_TRY IT_
Each entry below has to be written out again exactly.

_EXCERPTED RECORDS_

(** Every run of [main] is one of those of [Finished]. *)
Lemma main_cases (args : Args) (env : Env) :
  Finished args env (main args env).
Proof.
  destruct (expanduser env (file args)) as [file_path | e] eqn:Hhome;
    [| rewrite (main_no_home _ _ _ Hhome); now constructor].
  destruct (is_file env file_path) as [found | e] eqn:Hstat;
    [| rewrite (main_no_stat _ _ _ _ Hhome Hstat);
       now apply (FinishedNoStat _ _ file_path)].
  assert (Hloc : located args env file_path found) by now split.
  destruct found.
  2: { rewrite (main_missing _ _ _ Hloc).
       destruct (renders _ (file_not_found_panel file_path)) eqn:Hr.
       - now apply FinishedMissing.
       - now apply (FinishedMissingUnreported _ _ file_path). }
  destruct (is_wav file_path) eqn:Hwav.
  { apply (transcribe_cases _ _ file_path [] file_path None Hloc).
    - now constructor.
    - now apply prepare_audio_wav. }
  destruct (no_convert args) eqn:Hno.
  { rewrite (main_unprepared _ _ _ [Print unsupported_format_panel] None Hloc).
    - now apply (FinishedUnsupported _ _ file_path).
    - rewrite Hno. now apply prepare_audio_unsupported. }
  destruct (nonempty (which env "ffmpeg")) eqn:Hff.
  2: { rewrite (main_unprepared _ _ _ [Print missing_dependency_panel] None
                  Hloc).
       - now apply (FinishedNoTranscoder _ _ file_path).
       - rewrite Hno. now apply prepare_audio_missing. }
  destruct (mkdtemp env) as [temp_dir | e] eqn:Htemp.
  2: { rewrite (main_not_prepared _ _ _ [] e Hloc).
       - now apply (FinishedNoTemp _ _ file_path).
       - rewrite Hno. now apply prepare_audio_no_temp. }
  destruct (run env (convert_cmd env temp_dir file_path))
    as [[returncode stderr] | e] eqn:Hrun.
  2: { rewrite (main_not_prepared _ _ _ _ e Hloc
                  ltac:(rewrite Hno;
                        now apply (prepare_audio_not_run _ _ _ Hwav Hff _
                                     Htemp))).
       now apply (FinishedNotRun _ _ file_path). }
  destruct (Z.eq_dec returncode 0) as [-> | Hrc].
  - pose proof (prepare_audio_converted env (new_console env) _ Hwav Hff _
                  Htemp _ Hrun) as Hprep.
    destruct (renders _ (preparing_audio_panel _)) eqn:Hr.
    + apply (transcribe_cases _ _ file_path
               [MkTemp temp_dir; Run (convert_cmd env temp_dir file_path);
                Print (preparing_audio_panel
                         (converted_path temp_dir file_path))]
               (converted_path temp_dir file_path) (Some temp_dir) Hloc).
      * now apply (SourceConverted _ _ _ temp_dir stderr).
      * rewrite Hno. exact Hprep.
    + rewrite (main_not_prepared _ _ _ _ _ Hloc
                 ltac:(rewrite Hno; exact Hprep)).
      now apply (FinishedConvertedUnreported _ _ file_path temp_dir stderr).
  - pose proof (prepare_audio_failed env (new_console env) _ Hwav Hff _
                  Htemp _ _ Hrun Hrc) as Hprep.
    destruct (renders _ (conversion_error_panel stderr)) eqn:Hr.
    + rewrite (main_unprepared _ _ _ _ _ Hloc
                 ltac:(rewrite Hno; exact Hprep)).
      now apply (FinishedNotConverted _ _ file_path temp_dir returncode).
    + rewrite (main_not_prepared _ _ _ _ _ Hloc
                 ltac:(rewrite Hno; exact Hprep)).
      now apply (FinishedNotConvertedUnreported _ _ file_path temp_dir
                   returncode stderr).
Qed.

_RESPONSE TO THE EXERCISE_
(** Every run of [main] is one of those of [Finished]. *)
Lemma main_cases (args : Args) (env : Env) :
  Finished args env (main args env).
Proof.
  destruct (expanduser env (file args)) as [file_path | e] eqn:Hhome;
    [| rewrite (main_no_home _ _ _ Hhome); now constructor].
  destruct (is_file env file_path) as [found | e] eqn:Hstat;
    [| rewrite (main_no_stat _ _ _ _ Hhome Hstat);
       now apply (FinishedNoStat _ _ file_path)].
  assert (Hloc : located args env file_path found) by now split.
  destruct found.
  2: { rewrite (main_missing _ _ _ Hloc).
       destruct (renders _ (file_not_found_panel file_path)) eqn:Hr.
       - now apply FinishedMissing.
       - now apply (FinishedMissingUnreported _ _ file_path). }
  destruct (is_wav file_path) eqn:Hwav.
  { apply (transcribe_cases _ _ file_path [] file_path None Hloc).
    - now constructor.
    - now apply prepare_audio_wav. }
  destruct (no_convert args) eqn:Hno.
  { rewrite (main_unprepared _ _ _ [Print unsupported_format_panel] None Hloc).
    - now apply (FinishedUnsupported _ _ file_path).
    - rewrite Hno. now apply prepare_audio_unsupported. }
  destruct (nonempty (which env "ffmpeg")) eqn:Hff.
  2: { rewrite (main_unprepared _ _ _ [Print missing_dependency_panel] None
                  Hloc).
       - now apply (FinishedNoTranscoder _ _ file_path).
       - rewrite Hno. now apply prepare_audio_missing. }
  destruct (mkdtemp env) as [temp_dir | e] eqn:Htemp.
  2: { rewrite (main_not_prepared _ _ _ [] e Hloc).
       - now apply (FinishedNoTemp _ _ file_path).
       - rewrite Hno. now apply prepare_audio_no_temp. }
  destruct (run env (convert_cmd env temp_dir file_path))
    as [[returncode stderr] | e] eqn:Hrun.
  2: { rewrite (main_not_prepared _ _ _ _ e Hloc
                  ltac:(rewrite Hno;
                        now apply (prepare_audio_not_run _ _ _ Hwav Hff _
                                     Htemp))).
       now apply (FinishedNotRun _ _ file_path). }
  destruct (Z.eq_dec returncode 0) as [-> | Hrc].
  - pose proof (prepare_audio_converted env (new_console env) _ Hwav Hff _
                  Htemp _ Hrun) as Hprep.
    destruct (renders _ (preparing_audio_panel _)) eqn:Hr.
    + apply (transcribe_cases _ _ file_path
               [MkTemp temp_dir; Run (convert_cmd env temp_dir file_path);
                Print (preparing_audio_panel
                         (converted_path temp_dir file_path))]
               (converted_path temp_dir file_path) (Some temp_dir) Hloc).
      * now apply (SourceConverted _ _ _ temp_dir stderr).
      * rewrite Hno. exact Hprep.
    + rewrite (main_not_prepared _ _ _ _ _ Hloc
                 ltac:(rewrite Hno; exact Hprep)).
      now apply (FinishedConvertedUnreported _ _ file_path temp_dir stderr).
  - pose proof (prepare_audio_failed env (new_console env) _ Hwav Hff _
                  Htemp _ _ Hrun Hrc) as Hprep.
    destruct (renders _ (conversion_error_panel stderr)) eqn:Hr.
    + rewrite (main_unprepared _ _ _ _ _ Hloc
                 ltac:(rewrite Hno; exact Hprep)).
      now apply (FinishedNotConverted _ _ file_path temp_dir returncode).
    + rewrite (main_not_prepared _ _ _ _ _ Hloc
                 ltac:(rewrite Hno; exact Hprep)).
      now apply (FinishedNotConvertedUnreported _ _ file_path temp_dir
                   returncode stderr).
Qed.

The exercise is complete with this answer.